(Stored data entries)

::::::::

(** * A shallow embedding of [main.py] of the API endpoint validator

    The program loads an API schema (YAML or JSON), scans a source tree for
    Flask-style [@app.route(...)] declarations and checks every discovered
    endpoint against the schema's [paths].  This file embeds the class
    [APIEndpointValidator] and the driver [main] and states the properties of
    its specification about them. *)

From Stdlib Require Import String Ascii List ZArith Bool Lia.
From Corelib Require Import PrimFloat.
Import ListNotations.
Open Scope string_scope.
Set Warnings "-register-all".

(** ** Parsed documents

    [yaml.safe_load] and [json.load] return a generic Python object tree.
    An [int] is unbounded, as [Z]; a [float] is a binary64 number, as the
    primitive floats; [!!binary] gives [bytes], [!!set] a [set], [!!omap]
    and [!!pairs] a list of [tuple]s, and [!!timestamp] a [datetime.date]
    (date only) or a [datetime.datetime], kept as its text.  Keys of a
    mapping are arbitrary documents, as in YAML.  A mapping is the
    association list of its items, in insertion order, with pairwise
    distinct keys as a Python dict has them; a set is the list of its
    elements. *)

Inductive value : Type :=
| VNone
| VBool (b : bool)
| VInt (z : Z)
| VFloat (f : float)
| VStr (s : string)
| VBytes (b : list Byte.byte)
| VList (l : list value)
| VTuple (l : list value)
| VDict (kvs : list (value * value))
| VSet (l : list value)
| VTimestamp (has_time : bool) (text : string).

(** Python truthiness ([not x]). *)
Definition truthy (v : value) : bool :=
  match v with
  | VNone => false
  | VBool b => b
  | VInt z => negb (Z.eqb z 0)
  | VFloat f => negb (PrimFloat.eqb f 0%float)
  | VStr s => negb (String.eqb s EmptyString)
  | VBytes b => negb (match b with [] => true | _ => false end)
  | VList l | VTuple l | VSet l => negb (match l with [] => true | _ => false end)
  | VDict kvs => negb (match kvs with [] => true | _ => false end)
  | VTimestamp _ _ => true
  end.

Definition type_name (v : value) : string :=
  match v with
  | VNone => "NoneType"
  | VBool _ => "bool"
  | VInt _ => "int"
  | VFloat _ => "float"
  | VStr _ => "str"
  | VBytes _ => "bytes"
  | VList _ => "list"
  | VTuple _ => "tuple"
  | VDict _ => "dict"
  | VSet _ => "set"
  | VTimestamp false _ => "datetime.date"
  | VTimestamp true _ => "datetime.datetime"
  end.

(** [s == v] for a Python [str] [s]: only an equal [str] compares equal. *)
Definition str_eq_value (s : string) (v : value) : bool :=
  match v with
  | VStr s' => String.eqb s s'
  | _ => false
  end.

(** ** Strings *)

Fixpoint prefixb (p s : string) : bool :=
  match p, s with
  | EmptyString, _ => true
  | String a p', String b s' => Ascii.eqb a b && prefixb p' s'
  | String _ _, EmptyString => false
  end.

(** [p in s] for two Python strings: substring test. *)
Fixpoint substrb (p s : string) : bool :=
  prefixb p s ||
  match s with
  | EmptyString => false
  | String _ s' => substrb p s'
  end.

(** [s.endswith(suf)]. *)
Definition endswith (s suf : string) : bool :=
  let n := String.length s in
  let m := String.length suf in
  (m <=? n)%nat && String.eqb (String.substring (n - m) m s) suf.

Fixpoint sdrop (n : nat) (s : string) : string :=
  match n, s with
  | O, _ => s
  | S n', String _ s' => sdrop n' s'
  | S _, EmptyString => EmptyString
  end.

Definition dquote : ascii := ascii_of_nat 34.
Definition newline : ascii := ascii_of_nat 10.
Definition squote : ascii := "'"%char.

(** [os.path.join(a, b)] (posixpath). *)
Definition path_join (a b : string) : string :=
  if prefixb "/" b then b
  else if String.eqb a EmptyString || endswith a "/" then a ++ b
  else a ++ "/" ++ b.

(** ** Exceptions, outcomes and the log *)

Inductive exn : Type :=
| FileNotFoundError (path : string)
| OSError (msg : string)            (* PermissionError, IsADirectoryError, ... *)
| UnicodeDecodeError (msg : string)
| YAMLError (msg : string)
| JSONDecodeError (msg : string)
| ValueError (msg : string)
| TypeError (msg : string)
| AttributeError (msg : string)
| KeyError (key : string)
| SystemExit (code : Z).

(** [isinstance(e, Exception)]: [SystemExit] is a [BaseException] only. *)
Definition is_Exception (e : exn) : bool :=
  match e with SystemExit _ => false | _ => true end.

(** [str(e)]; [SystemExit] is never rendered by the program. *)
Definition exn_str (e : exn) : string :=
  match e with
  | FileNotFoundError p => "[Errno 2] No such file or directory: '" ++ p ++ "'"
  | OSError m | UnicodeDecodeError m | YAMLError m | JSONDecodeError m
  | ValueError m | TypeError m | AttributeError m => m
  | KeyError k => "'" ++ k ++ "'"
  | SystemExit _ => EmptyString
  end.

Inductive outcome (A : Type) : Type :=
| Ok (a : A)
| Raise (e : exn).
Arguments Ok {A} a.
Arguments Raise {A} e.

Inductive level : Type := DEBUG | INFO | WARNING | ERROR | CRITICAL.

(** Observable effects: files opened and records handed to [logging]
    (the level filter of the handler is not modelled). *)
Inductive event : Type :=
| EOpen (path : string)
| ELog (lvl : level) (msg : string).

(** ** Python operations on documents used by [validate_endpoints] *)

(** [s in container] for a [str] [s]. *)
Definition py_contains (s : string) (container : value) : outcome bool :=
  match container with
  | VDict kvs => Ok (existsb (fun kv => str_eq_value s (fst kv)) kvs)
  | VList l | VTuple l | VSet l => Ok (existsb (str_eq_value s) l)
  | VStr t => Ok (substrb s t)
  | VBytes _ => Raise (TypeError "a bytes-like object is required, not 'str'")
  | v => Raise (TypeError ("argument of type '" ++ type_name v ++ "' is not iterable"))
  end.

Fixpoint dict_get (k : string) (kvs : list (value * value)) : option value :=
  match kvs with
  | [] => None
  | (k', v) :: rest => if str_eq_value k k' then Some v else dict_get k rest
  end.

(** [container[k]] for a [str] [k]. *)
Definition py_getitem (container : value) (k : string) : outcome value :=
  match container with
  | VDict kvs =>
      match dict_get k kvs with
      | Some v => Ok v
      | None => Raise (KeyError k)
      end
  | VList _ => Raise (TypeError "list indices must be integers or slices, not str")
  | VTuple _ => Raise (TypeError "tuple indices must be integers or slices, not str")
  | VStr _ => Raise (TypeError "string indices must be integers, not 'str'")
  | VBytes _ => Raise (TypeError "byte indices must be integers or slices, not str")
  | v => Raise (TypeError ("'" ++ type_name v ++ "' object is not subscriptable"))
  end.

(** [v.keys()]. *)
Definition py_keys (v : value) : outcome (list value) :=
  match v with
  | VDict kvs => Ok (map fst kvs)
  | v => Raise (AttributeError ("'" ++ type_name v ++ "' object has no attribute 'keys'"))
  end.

::::::::

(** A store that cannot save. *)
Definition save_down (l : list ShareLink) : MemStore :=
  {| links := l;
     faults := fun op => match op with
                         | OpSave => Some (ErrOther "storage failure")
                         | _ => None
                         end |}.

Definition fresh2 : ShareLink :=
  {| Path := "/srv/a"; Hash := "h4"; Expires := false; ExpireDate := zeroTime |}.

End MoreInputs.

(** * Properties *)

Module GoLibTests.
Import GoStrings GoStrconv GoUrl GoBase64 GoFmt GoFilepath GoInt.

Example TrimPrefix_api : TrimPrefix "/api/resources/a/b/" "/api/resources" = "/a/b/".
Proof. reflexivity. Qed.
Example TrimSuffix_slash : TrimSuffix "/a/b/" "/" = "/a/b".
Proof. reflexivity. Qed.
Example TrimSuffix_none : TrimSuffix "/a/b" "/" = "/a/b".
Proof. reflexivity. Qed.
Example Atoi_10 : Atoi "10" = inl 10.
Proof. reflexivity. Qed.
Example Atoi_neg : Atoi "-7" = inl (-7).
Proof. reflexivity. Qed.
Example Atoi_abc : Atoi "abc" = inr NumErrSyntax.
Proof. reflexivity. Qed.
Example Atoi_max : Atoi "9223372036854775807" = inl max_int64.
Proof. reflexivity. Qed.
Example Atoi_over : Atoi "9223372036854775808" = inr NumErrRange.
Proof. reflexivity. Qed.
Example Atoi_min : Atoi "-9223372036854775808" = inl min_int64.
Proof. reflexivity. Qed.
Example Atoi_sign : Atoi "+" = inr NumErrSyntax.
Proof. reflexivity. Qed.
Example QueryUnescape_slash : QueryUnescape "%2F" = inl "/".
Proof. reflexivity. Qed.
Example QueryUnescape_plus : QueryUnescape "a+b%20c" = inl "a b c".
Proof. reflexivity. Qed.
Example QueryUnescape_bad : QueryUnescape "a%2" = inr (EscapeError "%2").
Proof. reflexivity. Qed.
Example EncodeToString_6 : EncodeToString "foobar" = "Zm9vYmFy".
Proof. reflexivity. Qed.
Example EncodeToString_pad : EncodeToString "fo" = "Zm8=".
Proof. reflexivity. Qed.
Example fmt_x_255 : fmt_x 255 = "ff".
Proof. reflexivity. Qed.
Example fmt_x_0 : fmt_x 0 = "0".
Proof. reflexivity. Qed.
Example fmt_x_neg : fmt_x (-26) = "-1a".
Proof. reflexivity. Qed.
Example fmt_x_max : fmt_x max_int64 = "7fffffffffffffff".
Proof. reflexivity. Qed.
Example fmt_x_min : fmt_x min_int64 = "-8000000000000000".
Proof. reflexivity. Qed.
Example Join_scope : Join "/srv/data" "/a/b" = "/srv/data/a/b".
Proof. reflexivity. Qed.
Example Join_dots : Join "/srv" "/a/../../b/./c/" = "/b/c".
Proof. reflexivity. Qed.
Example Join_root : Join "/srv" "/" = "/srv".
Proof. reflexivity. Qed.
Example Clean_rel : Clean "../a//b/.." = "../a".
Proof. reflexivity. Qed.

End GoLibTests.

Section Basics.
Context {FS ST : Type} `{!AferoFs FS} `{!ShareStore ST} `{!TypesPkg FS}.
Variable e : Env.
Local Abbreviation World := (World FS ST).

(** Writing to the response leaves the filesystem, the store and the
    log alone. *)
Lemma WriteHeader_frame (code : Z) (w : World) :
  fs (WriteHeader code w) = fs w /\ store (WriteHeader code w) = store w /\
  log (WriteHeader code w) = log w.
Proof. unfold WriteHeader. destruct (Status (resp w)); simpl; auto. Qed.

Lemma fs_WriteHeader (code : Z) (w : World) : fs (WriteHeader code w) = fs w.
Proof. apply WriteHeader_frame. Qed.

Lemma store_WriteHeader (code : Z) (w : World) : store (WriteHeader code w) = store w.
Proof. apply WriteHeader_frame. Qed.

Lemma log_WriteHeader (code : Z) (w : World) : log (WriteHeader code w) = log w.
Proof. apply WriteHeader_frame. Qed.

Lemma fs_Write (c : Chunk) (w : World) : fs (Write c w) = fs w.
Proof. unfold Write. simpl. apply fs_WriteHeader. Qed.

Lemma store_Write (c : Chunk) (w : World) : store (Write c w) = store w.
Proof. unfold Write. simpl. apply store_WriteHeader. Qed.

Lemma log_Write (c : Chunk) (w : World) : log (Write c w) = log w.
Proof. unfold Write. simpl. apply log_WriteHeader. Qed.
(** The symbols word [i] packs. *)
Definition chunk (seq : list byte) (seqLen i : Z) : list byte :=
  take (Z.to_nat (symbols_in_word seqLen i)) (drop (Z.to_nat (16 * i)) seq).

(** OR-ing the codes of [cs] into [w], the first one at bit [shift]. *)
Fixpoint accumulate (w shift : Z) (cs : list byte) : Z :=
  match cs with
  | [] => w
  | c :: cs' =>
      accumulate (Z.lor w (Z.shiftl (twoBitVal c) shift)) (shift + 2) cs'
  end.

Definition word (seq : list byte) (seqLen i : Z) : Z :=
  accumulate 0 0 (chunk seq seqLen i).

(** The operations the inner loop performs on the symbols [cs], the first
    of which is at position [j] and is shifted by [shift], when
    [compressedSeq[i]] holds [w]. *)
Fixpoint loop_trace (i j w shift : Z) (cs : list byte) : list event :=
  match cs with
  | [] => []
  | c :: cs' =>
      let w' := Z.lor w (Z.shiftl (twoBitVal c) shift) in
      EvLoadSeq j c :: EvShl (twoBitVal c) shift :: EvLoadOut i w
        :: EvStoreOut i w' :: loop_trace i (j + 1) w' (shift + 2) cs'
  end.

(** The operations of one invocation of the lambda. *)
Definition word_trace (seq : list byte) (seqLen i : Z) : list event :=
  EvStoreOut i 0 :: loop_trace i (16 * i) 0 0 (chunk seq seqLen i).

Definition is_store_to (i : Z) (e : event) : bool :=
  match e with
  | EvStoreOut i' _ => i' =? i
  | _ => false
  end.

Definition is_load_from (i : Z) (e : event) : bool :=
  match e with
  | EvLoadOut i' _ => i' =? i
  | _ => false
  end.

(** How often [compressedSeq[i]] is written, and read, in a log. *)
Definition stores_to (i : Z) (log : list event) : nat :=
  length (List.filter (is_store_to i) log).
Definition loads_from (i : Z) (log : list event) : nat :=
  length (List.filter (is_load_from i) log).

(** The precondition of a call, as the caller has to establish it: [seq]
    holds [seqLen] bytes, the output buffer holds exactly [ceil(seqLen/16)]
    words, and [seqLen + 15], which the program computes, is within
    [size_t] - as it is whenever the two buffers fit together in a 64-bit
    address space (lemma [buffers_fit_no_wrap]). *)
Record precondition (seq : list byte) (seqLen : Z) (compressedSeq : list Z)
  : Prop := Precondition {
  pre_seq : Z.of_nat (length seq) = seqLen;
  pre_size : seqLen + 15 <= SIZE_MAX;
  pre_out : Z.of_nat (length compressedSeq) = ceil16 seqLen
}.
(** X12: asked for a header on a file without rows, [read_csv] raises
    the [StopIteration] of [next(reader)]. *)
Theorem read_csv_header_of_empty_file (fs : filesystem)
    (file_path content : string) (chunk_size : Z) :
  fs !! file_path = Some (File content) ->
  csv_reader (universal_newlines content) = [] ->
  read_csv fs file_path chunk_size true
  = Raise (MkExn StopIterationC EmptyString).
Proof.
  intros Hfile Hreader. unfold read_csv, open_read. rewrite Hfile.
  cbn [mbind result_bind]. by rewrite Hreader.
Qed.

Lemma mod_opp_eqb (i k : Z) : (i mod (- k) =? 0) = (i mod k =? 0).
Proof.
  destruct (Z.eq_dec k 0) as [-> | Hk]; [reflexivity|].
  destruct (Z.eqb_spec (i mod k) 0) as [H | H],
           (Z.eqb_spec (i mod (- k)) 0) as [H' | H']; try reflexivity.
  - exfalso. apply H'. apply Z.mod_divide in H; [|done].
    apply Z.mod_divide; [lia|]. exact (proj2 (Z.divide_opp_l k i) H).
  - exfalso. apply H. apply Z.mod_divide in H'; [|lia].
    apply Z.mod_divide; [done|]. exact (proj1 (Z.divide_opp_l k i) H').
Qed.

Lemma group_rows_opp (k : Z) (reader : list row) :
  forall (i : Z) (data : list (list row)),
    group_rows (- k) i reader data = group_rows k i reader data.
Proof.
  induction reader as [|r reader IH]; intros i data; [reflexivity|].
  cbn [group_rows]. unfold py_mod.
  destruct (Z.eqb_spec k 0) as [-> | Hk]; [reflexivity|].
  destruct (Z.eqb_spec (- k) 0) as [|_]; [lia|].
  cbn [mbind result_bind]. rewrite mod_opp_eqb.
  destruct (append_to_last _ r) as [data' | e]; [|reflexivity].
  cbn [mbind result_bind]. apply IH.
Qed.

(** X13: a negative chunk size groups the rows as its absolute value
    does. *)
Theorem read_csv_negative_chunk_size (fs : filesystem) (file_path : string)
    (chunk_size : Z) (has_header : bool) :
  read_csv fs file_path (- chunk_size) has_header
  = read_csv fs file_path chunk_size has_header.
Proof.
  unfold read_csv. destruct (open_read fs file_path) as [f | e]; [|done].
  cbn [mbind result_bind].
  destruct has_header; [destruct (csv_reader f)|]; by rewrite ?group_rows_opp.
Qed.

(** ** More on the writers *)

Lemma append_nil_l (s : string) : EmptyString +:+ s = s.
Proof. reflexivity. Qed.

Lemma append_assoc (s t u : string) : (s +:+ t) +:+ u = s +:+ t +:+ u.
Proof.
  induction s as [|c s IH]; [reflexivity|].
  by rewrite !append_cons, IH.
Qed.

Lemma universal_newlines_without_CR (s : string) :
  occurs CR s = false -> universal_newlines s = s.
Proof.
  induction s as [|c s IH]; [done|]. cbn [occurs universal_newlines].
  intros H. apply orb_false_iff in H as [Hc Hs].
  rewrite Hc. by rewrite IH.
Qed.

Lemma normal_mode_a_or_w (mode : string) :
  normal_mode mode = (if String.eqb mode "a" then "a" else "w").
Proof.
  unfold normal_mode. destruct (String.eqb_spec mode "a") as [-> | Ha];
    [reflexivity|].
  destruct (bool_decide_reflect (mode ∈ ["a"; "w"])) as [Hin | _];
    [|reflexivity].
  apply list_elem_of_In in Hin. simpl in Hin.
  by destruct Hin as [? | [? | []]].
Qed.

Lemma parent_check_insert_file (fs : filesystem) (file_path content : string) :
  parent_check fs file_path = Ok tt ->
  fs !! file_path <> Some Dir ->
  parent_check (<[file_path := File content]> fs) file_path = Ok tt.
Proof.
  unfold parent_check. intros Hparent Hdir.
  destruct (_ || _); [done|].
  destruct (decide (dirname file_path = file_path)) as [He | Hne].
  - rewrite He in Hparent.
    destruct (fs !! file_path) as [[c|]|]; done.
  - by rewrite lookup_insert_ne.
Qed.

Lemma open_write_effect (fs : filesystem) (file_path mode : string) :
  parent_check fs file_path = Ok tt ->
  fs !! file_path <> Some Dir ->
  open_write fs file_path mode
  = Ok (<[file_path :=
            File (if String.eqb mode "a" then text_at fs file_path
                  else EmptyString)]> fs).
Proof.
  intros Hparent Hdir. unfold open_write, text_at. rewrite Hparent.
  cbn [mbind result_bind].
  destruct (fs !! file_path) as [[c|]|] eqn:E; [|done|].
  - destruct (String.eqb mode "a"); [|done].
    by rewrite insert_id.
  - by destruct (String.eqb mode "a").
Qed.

::::::::

#### Work required
Among the entries, count the lines that hold "them". Reply with the count only.

#### Solution for this exercise
2